Monday 5 November 2007

some words spoken silently to michael via the Internet

i watched fireworks from my window.

i spelled "liter" l-i-t-R-E today. i used the word liter at all.

i'm worried that spiders are biting me at night when i am vulnerable to the attack.

my life is losing shape.

time in england running out. the green is going. leaving lush lands behind. future is uncertain, but the terrain is dry.

where am i going?


... as i know it.

but i feel fine.

fine.

fine.

Sunday 4 November 2007

Throwing Stones

People who work in glass palaces shouldn’t…

So ... in the last two weeks our flurry of not-working has reached all-new, next-gen, hi-def heights. The entire writers team in our UK office was made redundant, half of the UK Creative Services team (of which numbers the writers make up half), and out of our whole office: 21 roles (the roles, not the people, right? Right.), making the UK CS team’s cut of 11 roles, again, nearly half. So as you might expect, even more people are now doing even less work (some are in fact now officially doing none at all) for the duration of our "consultancy" period.

In addition to that shattering news, they announced on Thursday that the company is closing our Chertsey office, yes, that stalwart symbol of conspicuous prominence: The Glass Palace (see below for photo). Which sadly means that all of the contract facilities type people (Grace and Anna from the coffee bar; Simon, Hayley, and the EATS crew) also have a now rather limited shelf life.

The mood, to be redundantly clear, is less than jovial.

I’ve been coping, just. By continuing to work on my projects (mostly Sims and mostly what we used to call "US-led"), I have been able to fall back on my usual course of survival: denial. When I’m not swamped with Sims requests, I find that sleeping and sipping liberally-poured rum drinks offer nearly the same level of oblivion. On a good day, I go to yoga and tire myself out so ridiculously that I can’t think at all, let alone dwell on anxiety-provoking topics.

Yoga aside, none of this has been particularly helpful (yet far) in casting aside the nearly one stone that has been slung about (not my neck, which would probably be even worse!) my middle over the past two years. But now that I’m going to potentially have so much time on my hands, and won’t be inhabiting a great glass structure, it may well be time to toss it.

Monday 22 October 2007

holding my breath

sniff. sniff.

This Summer England enacted their very own strict anti-smoking laws. No more puffing in pubs. No more reeking up local restaurants. Smoke free. Aaaaaah.

As it was, our workplace was already smoke-free. Sort of. Basically it meant that anyone wanting to inhale their nicotine fix had to scoot out the door a few feet and then commence with their cough-iriffic habit. This consequently meant that our lovely boardwalk along the lake was frequently dappled, not just with the usual goose poo, but with folks clinching and sucking on cancer sticks. You could go sit outside to enjoy the infrequent sunshine amidst the incessant smoking ... if you dared. Likewise, walking out most of the doorways to the “car park” was destined to dump you in a tobacco haze.

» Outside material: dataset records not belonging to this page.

(** * MADNESS: function handles, the KAIN solver step and the libxc wrapper

    A shallow embedding of
      - [src/lib/mra/mra.h]                 (class [Function], the handle onto a
                                             [FunctionImpl] tree container),
      - [src/lib/linalg/kain.cc]            (the template function [KAIN]),
      - [src/apps/chem/xcfunctional_libxc.cc] ([XCfunctional]: [make_libxc_args],
                                             [exc], [vxc], [fxc_apply]),
    followed by the properties of these functions.

    Conventions.  A C++ [double] is a primitive binary64 float, so NaN and
    rounding are those of the machine.  A [Tensor<double>] is the list of its
    elements in storage order.  Code that can throw, fail an assertion or
    leave the defined behaviour of C++ returns a [result]. *)

From Stdlib Require Import ZArith Floats Lia.
From stdpp Require Import gmap strings list.

Local Open Scope Z_scope.

(* ===================================================================== *)
(** * Failures *)
(* ===================================================================== *)

(** The ways in which the modelled code stops without a value. *)
Inductive error : Type :=
| AssertionFailed (cond : string)   (* MADNESS_ASSERT(cond) did not hold      *)
| MadnessException (msg : string)   (* MADNESS_EXCEPTION(msg,1)               *)
| Thrown (msg : string)             (* throw "msg";                           *)
| TensorException (msg : string)    (* the tensor library rejects the shapes  *)
| InvalidPointer                    (* operator* or -> on a SharedPtr that holds no object *)
| OutOfBounds.                      (* read or write outside an array         *)

Inductive result (A : Type) : Type :=
| Ok (a : A)
| Err (e : error).
Arguments Ok {A} a.
Arguments Err {A} e.

Definition rbind {A B} (r : result A) (f : A -> result B) : result B :=
  match r with
  | Ok a => f a
  | Err e => Err e
  end.

Declare Scope result_scope.
Delimit Scope result_scope with result.
Notation "'do' x <- r ; k" := (rbind r (fun x => k))
  (at level 10, x pattern, r at level 100, k at level 200) : result_scope.
Local Open Scope result_scope.

Definition of_option {A} (o : option A) (e : error) : result A :=
  match o with
  | Some a => Ok a
  | None => Err e
  end.

(** [r] is not the failure of a [MADNESS_ASSERT]. *)
Definition no_assert {A} (r : result A) : Prop :=
  forall cond, r <> Err (AssertionFailed cond).

(** [for (i = ...) body(i)] where the body may fail and produces one value
    for each index. *)
Fixpoint for_each {A B} (f : A -> result B) (l : list A) : result (list B) :=
  match l with
  | [] => Ok []
  | a :: l' => do b <- f a; do bs <- for_each f l'; Ok (b :: bs)
  end.

(** The indices [0, 1, ..., n-1] of a loop [for (long i=0; i<n; i++)];
    empty when [n <= 0]. *)
Definition upto (n : Z) : list nat := seq 0 (Z.to_nat n).

(* ===================================================================== *)
(** * linalg/kain.cc *)
(* ===================================================================== *)

Module Kain.

(** What the template parameter [T] of [KAIN] has to provide: the
    literals [0.0] and [1.0], [+=] and binary [-]. *)
Class Scalar (T : Type) : Type := {
  zero : T;
  one : T;
  add : T -> T -> T;
  sub : T -> T -> T
}.
(* ===== verification/Fairness.v ===== *)
(** * Executions and fairness

    Infinite executions of a transition system as functions of time, with stuttering; weak
    and strong fairness of an action (a set of steps, usually those of one thread); and the
    rules the liveness theorems of the components apply: what a fair execution cannot
    do is stay for ever where an action that would change it is enabled. *)

From S2P Require Import Prelude.
From Stdlib Require Import Classical_Prop.

Section Executions.
Context {A : Type} (step : relation A).
Implicit Types (e : nat → A) (act : relation A).

(** Nothing happens at some instants; a step of the system at the others. *)
Definition execution e : Prop := ∀ n : nat, e (S n) = e n ∨ step (e n) (e (S n)).

Definition enabled act (s : A) : Prop := ∃ s', act s s'.

(** An action that is enabled from some time on is taken some time after. *)
Definition weakly_fair act e : Prop :=
  ∀ n : nat, (∀ m : nat, (n ≤ m)%nat → enabled act (e m)) → ∃ m : nat, (n ≤ m)%nat ∧ act (e m) (e (S m)).

(** An action that is enabled again and again is taken some time after. *)
Definition strongly_fair act e : Prop :=
  ∀ n : nat, (∀ k : nat, (n ≤ k)%nat → ∃ m : nat, (k ≤ m)%nat ∧ enabled act (e m)) →
    ∃ m : nat, (n ≤ m)%nat ∧ act (e m) (e (S m)).

Lemma strongly_weakly_fair act e : strongly_fair act e → weakly_fair act e.
Proof. intros Hf n He. apply Hf. intros k Hk. exists k. split; [done|by apply He]. Qed.

(** Whether an execution is fair is decided by any tail of it. *)
Lemma weakly_fair_tail act e d : weakly_fair act (λ k, e (d + k)%nat) → weakly_fair act e.
Proof.
  intros Hf n He. destruct (Hf n) as (m & Hm & Ha); [intros m Hm; apply He; lia|].
  exists (d + m)%nat. split; [lia|]. by rewrite <- Nat.add_succ_r.
Qed.

Lemma strongly_fair_tail act e d : strongly_fair act (λ k, e (d + k)%nat) → strongly_fair act e.
Proof.
  intros Hf n He. destruct (Hf n) as (m & Hm & Ha).
  - intros k Hk. destruct (He (d + k)%nat) as (m & Hm & Ha); [lia|]. exists (m - d)%nat. split; [lia|].
    by replace (d + (m - d))%nat with m by lia.
  - exists (d + m)%nat. split; [lia|]. by rewrite <- Nat.add_succ_r.
Qed.

(** ** Rules *)

(** What the steps preserve holds from then on. *)
Lemma execution_keeps e (P : A → Prop) n :
  execution e → (∀ s s', P s → step s s' → P s') → P (e n) → ∀ m, (n ≤ m)%nat → P (e m).
Proof.
  intros He Hk Hn m Hle. induction Hle as [|m Hle IH]; [done|].
  destruct (He m) as [E|Hs]; [by rewrite E|by eapply Hk].
Qed.

(** The states of an execution are reachable when the first one is. *)
Lemma execution_reachable (init : A → Prop) e n :
  execution e → reachable init step (e 0%nat) → reachable init step (e n).
Proof.
  intros He Hr. apply (execution_keeps e _ 0 He); [|done|lia]. intros s s' Hs Hst. by eapply reach_step.
Qed.

(** What each step keeps or leaves for [Q], once it has been left, was left for [Q]; it
    held until then. *)
Lemma execution_until e (P Q : A → Prop) n m :
  execution e → (n ≤ m)%nat →
  (∀ i, (n ≤ i < m)%nat → P (e i) → step (e i) (e (S i)) → P (e (S i)) ∨ Q (e (S i))) →
  P (e n) → ¬ P (e m) → ∃ j, (n < j ≤ m)%nat ∧ Q (e j) ∧ ∀ i, (n ≤ i < j)%nat → P (e i).
Proof.
  intros He Hle. remember (m - n)%nat as d eqn:Ed. revert n Hle Ed.
  induction d as [|d IH]; intros n Hle Ed Hk Hn Hm; [by replace m with n in Hm by lia|].
  assert (Hs : P (e (S n)) ∨ Q (e (S n))).
  { destruct (He n) as [E|Hs]; [rewrite E; by left|apply Hk; [lia|done..]]. }
  destruct Hs as [Hp|Hq].
  - destruct (IH (S n)) as (j & Hj & Hq & Hb); [lia|lia|intros i ?; apply Hk; lia|done..|].
    exists j. split; [lia|]. split; [done|]. intros i Hi.
    destruct (decide (i = n)) as [->|]; [done|]. apply Hb. lia.
  - exists (S n). split; [lia|]. split; [done|]. intros i Hi. by replace i with n by lia.
Qed.

(** The rule for termination: short of the target no step adds to the measure, and nowhere
    can it stay the same for ever; then the target is reached. *)
Lemma fair_descent e (P T : A → Prop) (μ : A → nat) n :
  execution e → (∀ s s', P s → ¬ T s → step s s' → P s' ∧ (μ s' ≤ μ s)%nat) → P (e n) →
  (∀ k, (∀ m, (k ≤ m)%nat → P (e m) ∧ μ (e m) = μ (e k) ∧ ¬ T (e m)) → False) →
  ∃ m, (n ≤ m)%nat ∧ T (e m).
Proof.
  intros He Hk Hn Hstuck. remember (μ (e n)) as w eqn:Ew. revert n Hn Ew.
  induction (lt_wf w) as [w _ IH]. intros n Hn ->.
  destruct (classic (∃ m, (n ≤ m)%nat ∧ T (e m))) as [?|Hno]; [done|].
  assert (Hd : ∀ m, (n ≤ m)%nat → P (e m) ∧ (μ (e m) ≤ μ (e n))%nat ∧ ¬ T (e m)).
  { intros m Hle. assert (Hnt : ∀ m, (n ≤ m)%nat → ¬ T (e m)) by (intros j Hj Ht; apply Hno; by exists j).
    induction Hle as [|m Hle (IH1 & IH2 & _)]; [by split_and!; [..|apply Hnt]|].
    destruct (He m) as [E|Hs]; [by rewrite E; split_and!; [..|apply Hnt]|].
    destruct (Hk _ _ IH1 (Hnt m Hle) Hs). split_and!; [done|lia|apply Hnt; lia]. }
  destruct (classic (∃ m, (n ≤ m)%nat ∧ (μ (e m) < μ (e n))%nat)) as [(m & Hm & Hlt)|Hc].
  - destruct (IH _ Hlt m (proj1 (Hd m Hm)) eq_refl) as (m' & ? & ?). exists m'. split; [lia|done].
  - exfalso. apply (Hstuck n). intros m Hm. destruct (Hd m Hm) as (Hp & Hle & Hnt). split_and!; [done| |done].
    destruct (decide (μ (e m) = μ (e n))); [done|]. exfalso. apply Hc. exists m. split; [done|lia].
Qed.

(** The rule for one action, along an execution: [P] leads to [Q] when from time [n] on [P] is
    only left for [Q], the action is enabled wherever [P] holds, and it leaves [P]. *)
Lemma fair_leads_to_at e (P Q : A → Prop) act n :
  execution e → weakly_fair act e →
  (∀ m, (n ≤ m)%nat → P (e m) → step (e m) (e (S m)) → P (e (S m)) ∨ Q (e (S m))) →
  (∀ m, (n ≤ m)%nat → P (e m) → enabled act (e m)) →
  (∀ m, (n ≤ m)%nat → P (e m) → act (e m) (e (S m)) → Q (e (S m))) →
  P (e n) → ∃ m, (n ≤ m)%nat ∧ Q (e m).
Proof.
  intros He Hf Hk Hen Hact Hn. apply NNPP. intros Hno.
  assert (Hp : ∀ m, (n ≤ m)%nat → P (e m)).
  { intros m Hle. induction Hle as [|m Hle IH]; [done|].
    destruct (He m) as [E|Hs]; [by rewrite E|]. destruct (Hk m Hle IH Hs) as [?|Hq]; [done|].
    exfalso. apply Hno. exists (S m). split; [lia|done]. }
  destruct (Hf n) as (m & Hm & Ha); [intros m Hm; by apply Hen, Hp|].
  apply Hno. exists (S m). split; [lia|]. apply Hact; [done|by apply Hp|done].
Qed.

(** The same with conditions on all states. *)
Lemma fair_leads_to e (P Q : A → Prop) act n :
  execution e → weakly_fair act e →
  (∀ s s', P s → step s s' → P s' ∨ Q s') → (∀ s, P s → enabled act s) →
  (∀ s s', P s → act s s' → Q s') →
  P (e n) → ∃ m, (n ≤ m)%nat ∧ Q (e m).
Proof. intros He Hf Hk Hen Hact. apply fair_leads_to_at with act; eauto. Qed.

End Executions.
(* ===== verification/TimedBase.v ===== *)
(** * [detail::timed_base]: the deadline timer every blocking object owns

    Models detail/timed_base.hpp: the RAII class [expiration], the timer, the flag
    [deadline_fired_] and the self-reposting wait handler [check_deadline].  The
    derived class is a parameter, through the virtual [deadline_actor]. *)

From S2P Require Import Prelude ErrorCode.
Open Scope sc_scope.

(** The duration constants, in clock ticks (nanoseconds). *)
Definition kInfiniteDuration : Z := i64_max.
Definition kZeroDuration : Z := 0.
Definition kDurationResolution : Z := 1000.
Definition kMinTimeout : Z := 2 * kDurationResolution.

(** [time_point::max()]. *)
Definition time_point_max : Z := i64_max.

(** [boost::asio::basic_waitable_timer::expires_from_now] adds a duration to the
    clock; asio's time traits saturate at the end of the clock's range. *)
Class AsioTimer := {
  timer_add : Z → Z → Z;
  timer_add_saturates now d :
    0 ≤ now ≤ time_point_max → 0 ≤ d → timer_add now d = Z.min time_point_max (now + d)
}.

#[export, program] Instance asio_saturating_timer : AsioTimer := {|
  timer_add now d := Z.min time_point_max (now + d)
|}.
Solve Obligations with done.

(** The interface of the derived class: the virtual [deadline_actor() = 0]. *)
Class TimedDerived (D : Type) := deadline_actor : D → D.

(** [Time] of the template functions: a duration or a time point. *)
Inductive timeout_or_deadline :=
| Timeout (duration : Z)
| Deadline (deadline : Z).

(** The members of [timed_base]: the flag, the timer's expiry, the wait handlers
    outstanding on it, and whether the io_service has been stopped. *)
Record timed_base := mk_timed_base {
  deadline_fired_ : bool;
  timer_expiry : Z;
  timer_waits : nat;
  io_stopped : bool
}.

(** An object of a class derived from [timed_base], with the reading of the clock. *)
Record timed (D : Type) := mk_timed { base : timed_base; self : D; now : Z }.
Arguments mk_timed {D} base self now.
Arguments base {D} t.
Arguments self {D} t.
Arguments now {D} t.

(** [expiration]: [timer_] is null or the object's timer. *)
Record expiration := mk_expiration { exp_timer : bool }.

Section TimedBase.
Context {D : Type} `{TimedDerived D, tm : AsioTimer, pl : Platform}.

Definition set_base (f : timed_base → timed_base) (w : timed D) : timed D :=
  mk_timed (f (base w)) (self w) (now w).

Definition set_self (f : D → D) (w : timed D) : timed D :=
  mk_timed (base w) (f (self w)) (now w).

Definition set_fired (b : bool) (w : timed D) : timed D :=
  set_base (λ t, mk_timed_base b (timer_expiry t) (timer_waits t) (io_stopped t)) w.

Definition expires_at (t : Z) (w : timed D) : timed D :=
  set_base (λ b, mk_timed_base (deadline_fired_ b) t (timer_waits b) (io_stopped b)) w.

Definition expires_from_now (d : Z) (w : timed D) : timed D :=
  expires_at (timer_add (now w) d) w.

(** Time passes; the steady clock never goes back. *)
Definition advance (t : Z) (w : timed D) : timed D :=
  mk_timed (base w) (self w) (Z.max (now w) t).

(** [expiration(timer_type* timer = nullptr)]. *)
Definition expiration_ptr (timer : bool) : expiration := mk_expiration timer.

(** [~expiration()]. *)
Definition expiration_dtor (e : expiration) (w : timed D) : timed D :=
  if exp_timer e then expires_from_now kInfiniteDuration w else w.

(** [expiration(timer, duration)].  The constructor delegates, so when its body throws
    the object is already complete and its destructor runs. *)
Definition expiration_duration (timer : bool) (duration : Z) (w : timed D)
    : timed D * outcome expiration :=
  let e := expiration_ptr timer in
  if duration <? kDurationResolution then
    (expiration_dtor e w, Throw (mk_se timed_out ""))
  else if duration =? kInfiniteDuration then
    (w, Normal (mk_expiration false))
  else
    (if exp_timer e then expires_from_now duration w else w, Normal e).

(** [expiration(timer, deadline)]. *)
Definition expiration_deadline (timer : bool) (deadline : Z) (w : timed D)
    : timed D * outcome expiration :=
  let e := expiration_ptr timer in
  (if exp_timer e then expires_at deadline w else w, Normal e).

(** [operator=(expiration&& other)]: (this, other) after the move; the expiration that
    [this] held before is overwritten without being reset. *)
Definition expiration_move_assign (this other : expiration) : expiration * expiration :=
  (mk_expiration (exp_timer other), mk_expiration false).

(** [scope_expire(timeout_or_deadline)]. *)
Definition scope_expire (t : timeout_or_deadline) (w : timed D)
    : timed D * outcome expiration :=
  let w := set_fired false w in
  match t with
  | Timeout d => expiration_duration true d w
  | Deadline p => expiration_deadline true p w
  end.

(** [post_deadline()]: one more wait handler is outstanding. *)
Definition post_deadline (w : timed D) : timed D :=
  set_base (λ b, mk_timed_base (deadline_fired_ b) (timer_expiry b) (S (timer_waits b)) (io_stopped b)) w.

(** [timed_base()], for a derived part [d] constructed at clock reading [t]. *)
Definition timed_base_ctor (d : D) (t : Z) : timed D :=
  let w := mk_timed (mk_timed_base false 0 0 false) d t in
  post_deadline (expires_from_now kInfiniteDuration w).

(** [~timed_base()]. *)
Definition timed_base_dtor (w : timed D) : timed D :=
  set_base (λ b, mk_timed_base (deadline_fired_ b) (timer_expiry b) (timer_waits b) true) w.

(** [check_deadline(ec)]. *)
Definition check_deadline (w : timed D) : timed D :=
  let w :=
    if timer_expiry (base w) <=? now w then
      expires_from_now kInfiniteDuration (set_fired true (set_self deadline_actor w))
    else w in
  post_deadline w.

(** The io_service invokes the outstanding wait handler at clock reading [t], because
    the timer expired or because its expiry was changed. *)
Definition run_timer (t : Z) (w : timed D) : timed D :=
  let w := advance t w in
  match timer_waits (base w) with
  | O => w
  | S k =>
      check_deadline
        (set_base (λ b, mk_timed_base (deadline_fired_ b) (timer_expiry b) k (io_stopped b)) w)
  end.

(** [get_io_service().reset()]. *)
Definition io_reset (w : timed D) : timed D :=
  set_base (λ b, mk_timed_base (deadline_fired_ b) (timer_expiry b) (timer_waits b) false) w.

(** The state between operations: no deadline is set and the wait handler is posted. *)
Definition disarmed (w : timed D) : Prop :=
  timer_expiry (base w) = time_point_max ∧ timer_waits (base w) = 1%nat ∧ 0 ≤ now w.

(** The clock reads of a run are within the clock's range, short of its end. *)
Definition clock_ok (t : Z) : Prop := 0 ≤ t < time_point_max.

End TimedBase.

Section Lemmas.
Context {D : Type} `{TimedDerived D, tm : AsioTimer, pl : Platform}.

Lemma timer_add_infinite t : clock_ok t → timer_add t kInfiniteDuration = time_point_max.
Proof.
  intros [??]. rewrite timer_add_saturates; unfold kInfiniteDuration, time_point_max, i64_max in *; lia.
Qed.

Lemma timer_add_exact t d :
  clock_ok t → 0 ≤ d → t + d ≤ time_point_max → timer_add t d = t + d.
Proof. intros [??] ??. rewrite timer_add_saturates; lia. Qed.

Lemma expiration_dtor_disarms e (w : timed D) :
  clock_ok (now w) → timer_waits (base w) = 1%nat →
  exp_timer e = true ∨ timer_expiry (base w) = time_point_max →
  disarmed (expiration_dtor e w).
Proof.
  intros Hc Hw He. pose proof Hc as [??]. unfold expiration_dtor, disarmed.
  destruct (exp_timer e) eqn:E; simpl.
  - rewrite timer_add_infinite by done. done.
  - destruct He as [?|?]; done.
Qed.

(** A duration shorter than the resolution is a time-out at once. *)
Lemma scope_expire_short d (w : timed D) :
  d < kDurationResolution →
  scope_expire (Timeout d) w =
    (expires_from_now kInfiniteDuration (set_fired false w), Throw (mk_se timed_out "")).
Proof.
  intros. unfold scope_expire, expiration_duration.
  by rewrite (proj2 (Z.ltb_lt _ _)).
Qed.

Lemma scope_expire_infinite (w : timed D) :
  scope_expire (Timeout kInfiniteDuration) w = (set_fired false w, Normal (mk_expiration false)).
Proof. done. Qed.

Lemma scope_expire_finite d (w : timed D) :
  kDurationResolution ≤ d → d ≠ kInfiniteDuration →
  scope_expire (Timeout d) w = (expires_from_now d (set_fired false w), Normal (mk_expiration true)).
Proof.
  intros. unfold scope_expire, expiration_duration.
  by rewrite (proj2 (Z.ltb_ge _ _)), (proj2 (Z.eqb_neq _ _)).
Qed.

Lemma scope_expire_deadline p (w : timed D) :
  scope_expire (Deadline p) w = (expires_at p (set_fired false w), Normal (mk_expiration true)).
Proof. done. Qed.

(** Arming touches the flag and the expiry only. *)
Lemma scope_expire_keeps t (w w' : timed D) r :
  scope_expire t w = (w', r) →
  timer_waits (base w') = timer_waits (base w) ∧ now w' = now w ∧ self w' = self w.
Proof.
  unfold scope_expire, expiration_duration, expiration_deadline. destruct t as [d|p]; [|by intros [= <- _]].
  destruct (d <? _); [by intros [= <- _]|]. destruct (d =? _); by intros [= <- _].
Qed.

(** The wait handler is reposted by every run of it: exactly one stays outstanding. *)
Lemma run_timer_waits t (w : timed D) :
  timer_waits (base w) = 1%nat → timer_waits (base (run_timer t w)) = 1%nat.
Proof.
  intros Hw. unfold run_timer; simpl. rewrite Hw.
  unfold check_deadline; simpl. by case_match.
Qed.

Lemma run_timer_early t (w : timed D) :
  timer_waits (base w) = 1%nat → Z.max (now w) t < timer_expiry (base w) →
  run_timer t w = advance t w.
Proof.
  intros Hw Ht. unfold run_timer; simpl. rewrite Hw. unfold check_deadline; simpl.
  rewrite (proj2 (Z.leb_gt _ _)) by lia.
  unfold post_deadline, set_base, advance; simpl. destruct w as [[] ??]; simpl in *. by subst.
Qed.

Lemma run_timer_late t (w : timed D) :
  timer_waits (base w) = 1%nat → timer_expiry (base w) ≤ Z.max (now w) t →
  clock_ok (Z.max (now w) t) →
  run_timer t w =
    mk_timed (mk_timed_base true time_point_max 1 (io_stopped (base w)))
      (deadline_actor (self w)) (Z.max (now w) t).
Proof.
  intros Hw Ht Hc. unfold run_timer; simpl. rewrite Hw. unfold check_deadline; simpl.
  rewrite (proj2 (Z.leb_le _ _)) by lia.
  unfold post_deadline, expires_from_now, expires_at, set_fired, set_self, set_base; simpl.
  by rewrite timer_add_infinite.
Qed.

End Lemmas.

#[export] Hint Resolve run_timer_waits expiration_dtor_disarms : timed.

That was before the big change. The new, stricter laws were going to further protect employees from the hazards of other people’s second-hand smoke.

Good, right? Except.

The deck is now devoted to sun-seekers (along with the geese and their droppings). [Here's a view of the deck at the front of the building; it continues the length of the building and there's a bigger deck with tables and such on the other end. Pretty, isn't it?]

The administration, in accordance with the new laws, allotted a singular spot for the smoking masses. It appears, however, that this one locale that they’ve designated as the permissible smoking place is smack-dab next to our intake air vents. So now instead of having to actually go out of your way to breathe incidental toxins, you can sit at your desk and have it brought straight to you via our air system.

Fantastic.

A number of emails, from a wide variety of people, to our facilities department (who fields, or doesn’t as the case may be, these questions) have gone unanswered.

Thursday 18 October 2007

Scary Stuff

It seems that I have neglected to rave about my new favorite thing: my widgets. Even the word is cute. I’ve reigned in my widget impulse and am now only using seven (you can count them below). If you don’t have them yet, do yourself a favor and get some. At the very least get the weather one.




Right now, I also have a seasonal widget -- my Halloween countdown clock (there he is the lower right corner). It’s an adorable jack-o-lantern and tells me, down to the second, the amount of time remaining between me and the scariest day of the year. I’ve had it for a while. I think when I first added it, we were about 40 days out. Now that we’re getting closer, it was time to change the entire background. Some google image-searching turned up some really creepy stuff. I now have a haunted house scene gracing my PC monitor (which is gigantic, by the way – only newly so, which is why I have to mention it because I am still in love with it. See below). Around the corner (or above in these two shots), is an even spookier graveyard scene on my Mac (well, when I say corner, they’re really side by side, but at slightly different slants).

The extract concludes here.